注目キーワード

粘液水腫性昏睡 myxedema coma

myxedema comaは甲状腺クリーゼよりも遭遇する機会は少ないかと思います(私は今まで2例±現在拝見している症例)。甲状腺機能低下が誘因により破綻することで全身性の障害をきたす内科緊急疾患です。まだ簡単にしかまとめられていないですが徐々に勉強した内容をupしていきます。

疫学・リスク

・男女比=1 : 1~10 年齢:高齢者がほとんど(60歳以上が80%以上)
→圧倒的に高齢女性に多い点がポイントです
・季節:が圧倒的に多い(~90%冬に発症したとも報告)
誘因(重要)感染症(特に低体温でマスクされる場合があるため閾値低く培養検査などを検討)、寒冷、心筋梗塞、薬剤(オピオイド、リチウム、アミオダロンなど)、利尿薬投与

臨床像

私も経験が少ない中ではありますが疾患のゲシュタルトとしては「高齢女性が冬に起きてこられず救急搬送となり、低体温と意識障害を呈して身体所見では顔などがかなり浮腫んでおり、血液ガスをとるとなぞのPaCO2上昇がある」といった印象をもっています(みなさまいかがでしょうか?)。以下に私が過去に経験した例を掲載しますが、たぶんかなり典型像なのではないかと思います。

*自験例の過去の病歴(個人情報に配慮して)
70歳代女性 主訴:意識障害
現病歴:1月某日朝6時ごろに普段起床するが起きてこないので娘が様子を見に行ったところ「あーあー」と声を出していた。娘はそのまま様子をみて外出することにして、ヘルパーが10時ごろ到着したところ食事がとれない様子であった。その後12時ごろに訪問看護師が到着して体温が腋窩だと30℃を下回ってしまい意識状態が悪く、電気毛布で加温するも改善しないため救急要請。
GCS10 E4V2M4 , pupils 3+/3+  BP 123/61 mmHg, HR 32/min, RR 16/min, SpO2 98%(RA) BT 24.1℃(腋窩) 身体所見:全体的にpuffyである・眉毛ほぼなし
血液ガス所見:pH 7.252、pCO2 69.2、pO2 61.2, Lac 26.2, Glu 193, BE 0.9,  Na 136.4, K 3.66, Ca 1.23, Hb 13.3
髄液所見:蛋白158 mg/dL↑, 細胞数 1/μL
血液検査:FT4: 0.55↓, TSH: 76.955↑

・最も重要な臨床上のポイントは1:意識障害、2:低体温、3:誘因になると思います。

中枢神経
・意識障害に関してcomaという名称がついているがcomaであることは少ないとreviewなどを読むと書いてあります。ただcomaかそうではないか?という点のみでは鑑別しきれないと思います。
・その他認知機能障害や精神症状を呈することがあります。また~25%はてんかん発作を呈し、てんかん重積を呈する場合もあります。

筋骨格系
・顔面を中心にnon-pitting edemaを呈することが多いです。ここは自験例でも特徴的な印象があります。
・筋緊張亢進を呈するのか?気になります。調べていますが文献上でてきません。

循環
・徐脈と低血圧。

呼吸
・低換気によるPaCO2貯留があります。普段PaCO2貯留で甲状腺機能低下症を連想することはあまりないと思うので原因不明のPaCO2貯留はmyxedema comaを考慮する必要があります。

電解質内分泌
・低Na血症・腎機能障害・低血糖(副腎不全併発がないかどうか確認必要)

消化管
・腸管蠕動運動低下(麻痺性イレウスを呈する場合も)

検査・診断

TSH, FT4, FT3:具体的にmyxedema comaの基準値というものは設定されていません。

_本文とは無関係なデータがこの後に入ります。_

(* ===== verification/Zso.v ===== *)
(** * ZSO and ZISO images (internal/fs/compression/zso/zso.go)

    Like CSO, with LZ4 blocks.  The block decoder of the LZ4 package is a
    parameter: what it leaves in a destination of the given size, or an error. *)
From stdpp Require Import gmap.
From S2P Require Import Prelude UdpfsProtocol BlockCache CachedReader CompressedFile.

Definition zsoMagic : list byte := map z2b [90; 83; 79; 0].
Definition zisoMagic : list byte := map z2b [90; 73; 83; 79].

Class Lz4 := UncompressBlock : list byte → Z → result go_error (list byte).

Record ZSO := mkZSO {
  zso_f : option OsFile;
  zso_stat : CompressedInfo;
  zso_offsets : list Z;
  zso_blockSize : Z;
  zso_numBlocks : Z;
  zso_size : Z;
  zso_align : Z;
  zso_ziso : bool
}.

Definition zso_parseHeader (f : OsFile) : outcome (result go_error ZSO) :=
  r ← read_full 0 24 f;
  match r with
  | Err e => Ok (Err e)
  | Val b =>
      let magic := sub_bytes b 0 4 in
      let ziso := bool_decide (magic = zisoMagic) in
      if negb ziso && negb (bool_decide (magic = zsoMagic)) then Ok (Err OtherError)
      else
        let headerSize := le_at b 4 4 in
        let size := i64_at b 8 in
        let blockSize := le_at b 16 4 in
        let align := if ziso then le_at b 21 1 else 0 in
        if blockSize =? 0 then Ok (Err OtherError)
        else
          let numBlocks := block_count size blockSize in
          let numOffsetEntries := if negb ziso then numBlocks else numBlocks + 1 in
          r ← read_full headerSize (i64 (numOffsetEntries * 4)) f;
          match r with
          | Err e => Ok (Err e)
          | Val offsetBytes =>
              Ok (Val {| zso_f := Some f;
                         zso_stat := NewCompressedInfo (f_base f) size (f_mtime f);
                         zso_offsets := words (Z.to_nat numOffsetEntries) offsetBytes;
                         zso_blockSize := blockSize; zso_numBlocks := numBlocks;
                         zso_size := size; zso_align := align; zso_ziso := ziso |})
          end
  end.

(** Open, of what [os.Open] gives; after an error of the header the file is closed. *)
Definition zso_Open (file : option OsFile) : outcome (result go_error ZSO) :=
  match file with
  | None => Ok (Err OtherError)
  | Some f => zso_parseHeader f
  end.

(** LZ4 with OPL-style retry: the last byte is trimmed until a block decodes. *)
Fixpoint lz4_retry `{Lz4} (n : nat) (compressed : list byte) (blockSize : Z)
    : result go_error (list byte) :=
  match n with
  | O => Err OtherError
  | S n' =>
      match UncompressBlock (take n compressed) blockSize with
      | Val out => Val out
      | Err _ => lz4_retry n' compressed blockSize
      end
  end.

Definition zso_ReadBlock `{Lz4} (blockIdx : Z) (z : ZSO)
    : outcome (result go_error (list byte) * ZSO) :=
  if (blockIdx <? 0) || (zso_numBlocks z <=? blockIdx) then Ok (Err OtherError, z)
  else
    rawOffset ← index (zso_offsets z) blockIdx;
    pos ← (if zso_ziso z then
             nextRaw ← index (zso_offsets z) (blockIdx + 1);
             let offset := file_offset rawOffset (zso_align z) in
             let nextOffset := file_offset nextRaw (zso_align z) in
             Ok (Val (offset, i64 (nextOffset - offset)))
           else if blockIdx + 1 <? zso_numBlocks z then
             next ← index (zso_offsets z) (blockIdx + 1);
             Ok (Val (rawOffset, u32 (next - rawOffset)))
           else
             match zso_f z with
             | None => Ok (Err ErrInvalid)
             | Some f => Ok (Val (rawOffset, zlen (f_data f) - rawOffset))
             end);
    match pos with
    | Err e => Ok (Err e, z)
    | Val (offset, compressedSize) =>
        let uncompressed := high_bit rawOffset in
        match zso_f z with
        | None => Ok (Err ErrInvalid, z)
        | Some f =>
            r ← read_full offset compressedSize f;
            match r with
            | Err e => Ok (Err e, z)
            | Val compressed =>
                if uncompressed then
                  Ok (Val (copy_at 0 compressed (replicate (Z.to_nat (zso_blockSize z)) (z2b 0))), z)
                else Ok (lz4_retry (length compressed) compressed (zso_blockSize z), z)
            end
        end
    end.

Definition zso_Close (z : ZSO) : option go_error * ZSO :=
  (None, mkZSO None (zso_stat z) (zso_offsets z) (zso_blockSize z) (zso_numBlocks z) (zso_size z)
           (zso_align z) (zso_ziso z)).

#[export] Instance zso_reader `{Lz4} : BlockReader ZSO := {
  ReadBlock := zso_ReadBlock;
  BlockSize := zso_blockSize;
  NumBlocks := zso_numBlocks;
  UncompressedSize := zso_size;
  BR_Close := zso_Close;
  BR_Stat z := Some (zso_stat z)
}.

Definition zso_GetStat (f : OsFile) : outcome (option CompressedInfo) :=
  r ← read_full 0 16 f;
  match r with
  | Err _ => Ok None
  | Val b =>
      let magic := sub_bytes b 0 4 in
      if negb (bool_decide (magic = zisoMagic)) && negb (bool_decide (magic = zsoMagic)) then Ok None
      else Ok (Some (NewCompressedInfo (f_base f) (i64_at b 8) (f_mtime f)))
  end.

*myxedema comaはERで約半数が見逃されていたという報告もあり、under-recognizedの可能性がある点に注意しながら診療にあたります Am J Emerg Med 2010;28(8):866-870. 特に死亡率が報告にもよりますが20-30%と報告されているため注意が必要です

診断のスコアリング 60点以上:感度100%, 特異度85.7%
*25点未満は否定的, 25~59点はリスクあり

治療

1:副腎皮質ステロイド補充
2:甲状腺ホルモン補充
3:全身管理(+誘因除去)

・副腎皮質ステロイド補充は甲状腺ホルモン補充により相対的副腎不全になるリスクを避けるためで、全例最初に投与を行います。投与量はハイドロコルチゾン100mg q8hrで投与します。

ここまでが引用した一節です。